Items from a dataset

(** The stub: its counter is the caller's, or a fresh one. *)
Definition count_call (c : nat) (h : heap) : heap := with_cnt (alter (λ n, wrap64 (n + 1)) c (h_cnt h)) h.
Definition stub_Evaluate (c : nat) (_ : RouteRequest) : ST heap string := _ ← st_modify (count_call c); mret "".
Definition stub_EvaluateResult (c : nat) (_ : RouteRequest) : ST heap EvalResult :=
  _ ← st_modify (count_call c); mret (mkEvalResult "" "" false false no_summary).
Definition stub_Ready (_ : heap) : bool := false.
Definition stubEvaluator (c : nat) : Evaluator := mkEvaluator (stub_Evaluate c) (stub_EvaluateResult c) stub_Ready.
Definition NewStubEvaluator (evalCount : option nat) : ST heap Evaluator := λ h,
  match evalCount with
  | Some c => (stubEvaluator c, h)
  | None => let c := fresh (dom (h_cnt h)) in (stubEvaluator c, with_cnt (<[c := 0]> (h_cnt h)) h)
  end.

(** ** The decision logger *)
(** [rand.Float64] is a 53-bit integer over [2^53]; the comparison is exact. *)
Definition float64_lt (u : Z) (r : rate) : bool := (u mod 2 ^ 53) * 2 ^ snd r <? fst r * 2 ^ 53.
Definition sampler : Type := rate → ST nat bool.
Definition randSampler : sampler := λ r n, (float64_lt (uint64 n) r, S n).
(** The float64 nearest to 0.10. *)
Definition defaultSampleRate : rate := (3602879701896397, 55).

Record DecisionLogger : Type := mkDL { dl_log : nat; dl_sampleRate : rate; dl_s : sampler }.
Definition NewDecisionLogger (log : nat) : DecisionLogger := mkDL log defaultSampleRate randSampler.
Definition dl_ShouldLog (d : DecisionLogger) (isFallback : bool) : ST heap bool := λ h,
  if isFallback then (true, h) else
  let '(b, n) := dl_s d (dl_sampleRate d) (h_draws h) in (b, with_draws n h).
Definition dl_Log (d : DecisionLogger) (f : DecisionFields) : ST heap unit :=
  b ← dl_ShouldLog d (Fallback f);
  if negb b then mret tt else st_modify (add_log (dl_log d) (decision_attrs f)).

(** ** The server *)
Inductive Tracer : Type := NoopTracer | TracerOf (tp : nat).
Definition tracerFrom (tp : option nat) : Tracer := match tp with None => NoopTracer | Some t => TracerOf t end.

Record serverOpts : Type := mkOpts {
  o_metrics : option nat; o_dlog : option DecisionLogger; o_tp : option nat; o_prop : option nat }.
Definition ServerOption : Type := serverOpts → serverOpts.
Definition WithMetrics (m : option nat) : ServerOption := λ o, mkOpts m (o_dlog o) (o_tp o) (o_prop o).
Definition WithDecisionLogger (dl : option DecisionLogger) : ServerOption := λ o, mkOpts (o_metrics o) dl (o_tp o) (o_prop o).
Definition WithTracing (tp prop : option nat) : ServerOption := λ o, mkOpts (o_metrics o) (o_dlog o) tp prop.
(* ===== verification/WireForms.v ===== *)
(** * Forms and redirects of [net/http] and [net/url]

    [url.Values] with its parser and printer, what [Request.ParseForm] rejects, and
    [http.Redirect], as the in-process servers use them. *)
From S2P Require Import Prelude GoStrings Json Codec HttpModel Routing ClusterStats Auth StaticUI Wire.

#[local] Open Scope Z_scope.

(** ** [url.Values] *)
Abbreviation Values := (gmap string (list string)).

Definition values_add (v : Values) (kv : string * string) : Values := <[kv.1 := from_opt [] (v !! kv.1) ++ [kv.2]]> v.
(** [URL.Query]: the pairs that decode. *)
Definition parse_values (rawquery : string) : Values := foldl values_add ∅ (omap query_pair (split_on "&" rawquery)).
Definition values_get (v : Values) (k : string) : string := match v !! k with Some (x :: _) => x | _ => "" end.
Definition values_set (k x : string) (v : Values) : Values := <[k := [x]]> v.
Definition values_encode (v : Values) : string :=
  form_encode (concat ((λ k, (λ x, (k, x)) <$> from_opt [] (v !! k)) <$> merge_sort String.le (elements (dom v)))).

(** [url.ParseQuery] reports no error: every non-empty piece decodes. *)
Definition parse_query_ok (rawquery : string) : bool :=
  forallb (λ p, (p =?s "") || match query_pair p with Some _ => true | None => false end) (split_on "&" rawquery).

Definition maxFormSize : Z := 10 * 2 ^ 20.
(** [Request.ParseForm] returns no error, for a well-formed Content-Type. *)
Definition parse_form_ok (r : request) : bool :=
  (if existsb (String.eqb (req_method r)) ["POST"; "PUT"; "PATCH"]
      && (media_type (hdr_get (req_header r) "Content-Type") =?s "application/x-www-form-urlencoded")
   then match req_body r with
        | Ok b => (Z.of_nat (String.length b) <=? maxFormSize) && parse_query_ok b
        | Err _ => false
        end
   else true)
  && parse_query_ok (url_rawquery (req_url r)).

(** ** [http.Redirect] *)
Fixpoint concat_map_str (f : ascii → string) (s : string) : string :=
  match s with EmptyString => "" | String c r => f c +:+ concat_map_str f r end.
Definition hex_escape_byte (c : ascii) : string :=
  if is_ascii c then String c "" else String "%" (String (hex_digit (byte_n c / 16)) (String (hex_digit (byte_n c mod 16)) "")).
Definition hexEscapeNonASCII (s : string) : string := concat_map_str hex_escape_byte s.
Definition html_escape_byte (c : ascii) : string :=
  if Ascii.eqb c "&" then "&amp;" else if Ascii.eqb c "<" then "&lt;" else if Ascii.eqb c ">" then "&gt;"
  else if Ascii.eqb c dquote then "&#34;" else if Ascii.eqb c "'" then "&#39;" else String c "".
Definition htmlEscape (s : string) : string := concat_map_str html_escape_byte s.

(** The directory part of [path.Split]. *)
Definition split_dir (p : string) : string := trim_suffix (List.last (split_on "/" p) "") p.

(** A URL without scheme and host is made an absolute, clean path. *)
Definition absolute_target (oldpath target : string) : string :=
  let oldpath := if oldpath =?s "" then "/" else oldpath in
  let target := if has_prefix "/" target then target else split_dir oldpath +:+ target in
  let '(p, query) := match cut_byte "?" target with Some (p, q) => (p, String "?" q) | None => (target, "") end in
  let clean := Clean p in
  (if has_suffix "/" p && negb (has_suffix "/" clean) then clean +:+ "/" else clean) +:+ query.

Definition status_found : string := "Found".
(** [http.Redirect(w, r, target, http.StatusFound)] on a fresh writer. *)
Definition redirect_found (url_parse : string → option url) (r : request) (target : string) : answer :=
  let target := match url_parse target with
                | Some u => if (url_scheme u =?s "") && (url_host u =?s "") then absolute_target (url_path (req_url r)) target else target
                | None => target
                end in
  let h := hdr_set "Location" (hexEscapeNonASCII target) ∅ in
  let m := req_method r in
  (Response 302 (if (m =?s "GET") || (m =?s "HEAD") then hdr_set "Content-Type" "text/html; charset=utf-8" h else h)
     (if m =?s "GET" then "<a href=" +:+ String dquote (htmlEscape target) +:+ String dquote ">" +:+ status_found +:+ "</a>." +:+ nl +:+ nl else "") None, []).

(** ** Lemmas *)
Lemma hexEscapeNonASCII_ascii s : all_ascii s = true → hexEscapeNonASCII s = s.
Proof.
  unfold hexEscapeNonASCII, all_ascii. induction s as [|c s IH]; [done|]. cbn [str_forallb concat_map_str].
  intros [Hc Hs]%andb_true_iff. unfold hex_escape_byte at 1. rewrite Hc, (IH Hs). done.
Qed.

Lemma form_safe_ascii s : str_forallb form_safe s = true → all_ascii s = true.
Proof.
  apply str_forallb_impl. intros c Hc. assert (H : implb (form_safe c) (is_ascii c) = true); [|by rewrite Hc in H].
  clear Hc. revert c. apply (ascii_forall (λ c, implb (form_safe c) (is_ascii c))). by vm_compute.
Qed.

(** The bytes of an encoded form. *)
Definition form_byte (c : ascii) : bool := form_safe c || mem_byte c "=&".
Lemma form_safe_byte s : str_forallb form_safe s = true → str_forallb form_byte s = true.
Proof. apply str_forallb_impl. unfold form_byte. intros c Hc. by rewrite Hc. Qed.
Lemma form_encode_bytes kvs : str_forallb form_byte (form_encode kvs) = true.
Proof.
  unfold form_encode.
  assert (Hp : ∀ kv : string * string, str_forallb form_byte ((λ '(k, v), query_escape k +:+ "=" +:+ query_escape v) kv) = true).
  { intros [k v]. rewrite !str_forallb_app. rewrite !(form_safe_byte _ (query_escape_safe _)). done. }
  induction kvs as [|kv kvs IH]; [done|]. rewrite fmap_cons. destruct kvs as [|kv' kvs]; [apply Hp|].
  rewrite fmap_cons in *. cbn [join] in *. rewrite !str_forallb_app, Hp. rewrite IH. done.
Qed.
Lemma form_encode_ascii kvs : all_ascii (form_encode kvs) = true.
Proof.
  eapply (str_forallb_impl form_byte); [|apply form_encode_bytes]. intros c Hc.
  assert (H : implb (form_byte c) (is_ascii c) = true); [|by rewrite Hc in H].
  clear Hc. revert c. apply (ascii_forall (λ c, implb (form_byte c) (is_ascii c))). by vm_compute.
Qed.
Lemma form_encode_lacks b kvs : form_byte b = false → mem_byte b (form_encode kvs) = false.
Proof. intros Hb. apply (mem_byte_none form_byte); [done|apply form_encode_bytes]. Qed.

Lemma form_encode_ok kvs : parse_query_ok (form_encode kvs) = true.
Proof.
  unfold parse_query_ok, form_encode. destruct kvs as [|kv kvs]; [done|]. rewrite split_on_join; [|done|].
  - generalize (kv :: kvs). intros l. induction l as [|[k v] l IH]; [done|]. rewrite fmap_cons. cbn [forallb].
    rewrite query_pair_escaped, orb_true_r, IH. done.
  - apply Forall_fmap, Forall_true. intros [k v]. cbn [compose]. rewrite !mem_byte_app. cbn [mem_byte]. by rewrite !query_escape_lacks.
Qed.

(** [Query().Get] is the first pair with the key. *)
Lemma foldl_values_get l v k : values_get (foldl values_add v l) k
  = match v !! k with Some (x :: _) => x | _ => from_opt "" (snd <$> find_first (λ kv, fst kv =?s k) l) end.
Proof.
  revert v. induction l as [|[k' x] l IH]; intros v; cbn [foldl find_first].
  - unfold values_get. cbn. by destruct (v !! k) as [[|]|].
  - rewrite IH. unfold values_add. cbn [fst snd]. destruct (k' =?s k) eqn:E; seqb_simpl.
    + subst k'. rewrite lookup_insert_eq. by destruct (v !! k) as [[|]|].
    + rewrite lookup_insert_ne by done. done.
Qed.
Lemma values_get_query raw k : values_get (parse_values raw) k = query_get raw k.
Proof. unfold parse_values, query_get. by rewrite foldl_values_get, lookup_empty. Qed.

Lemma b64_ascii s : all_ascii (b64_encode true false s) = true.
Proof.
  assert (Hc : ∀ d, (d < 64)%N → is_ascii (b64_char true d) = true).
  { apply (N_forall_below 64 (λ d, is_ascii (b64_char true d))). by vm_compute. }
  unfold all_ascii. induction s as [|a|a b|a b c r IH] using string_ind3; [done|..];
    cbn [b64_encode str_forallb]; rewrite !Hc by sextet; by rewrite ?IH.
Qed.

Lemma read_limited_all limit st hd body : Z.of_nat (String.length body) < limit → read_limited limit (Response st hd body None) = Ok body.
Proof. intros Hl. unfold read_limited. cbn [resp_body resp_body_err]. by rewrite (proj2 (Z.leb_gt _ _)) by lia. Qed.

WHAT TO PRODUCE: Take the records above and return, word for word, only the lines that fall from the line with "match s with" to the line with "let target := if", both of them included.

EXERCISE SOLUTION:
  match s with EmptyString => "" | String c r => f c +:+ concat_map_str f r end.
Definition hex_escape_byte (c : ascii) : string :=
  if is_ascii c then String c "" else String "%" (String (hex_digit (byte_n c / 16)) (String (hex_digit (byte_n c mod 16)) "")).
Definition hexEscapeNonASCII (s : string) : string := concat_map_str hex_escape_byte s.
Definition html_escape_byte (c : ascii) : string :=
  if Ascii.eqb c "&" then "&amp;" else if Ascii.eqb c "<" then "&lt;" else if Ascii.eqb c ">" then "&gt;"
  else if Ascii.eqb c dquote then "&#34;" else if Ascii.eqb c "'" then "&#39;" else String c "".
Definition htmlEscape (s : string) : string := concat_map_str html_escape_byte s.

(** The directory part of [path.Split]. *)
Definition split_dir (p : string) : string := trim_suffix (List.last (split_on "/" p) "") p.

(** A URL without scheme and host is made an absolute, clean path. *)
Definition absolute_target (oldpath target : string) : string :=
  let oldpath := if oldpath =?s "" then "/" else oldpath in
  let target := if has_prefix "/" target then target else split_dir oldpath +:+ target in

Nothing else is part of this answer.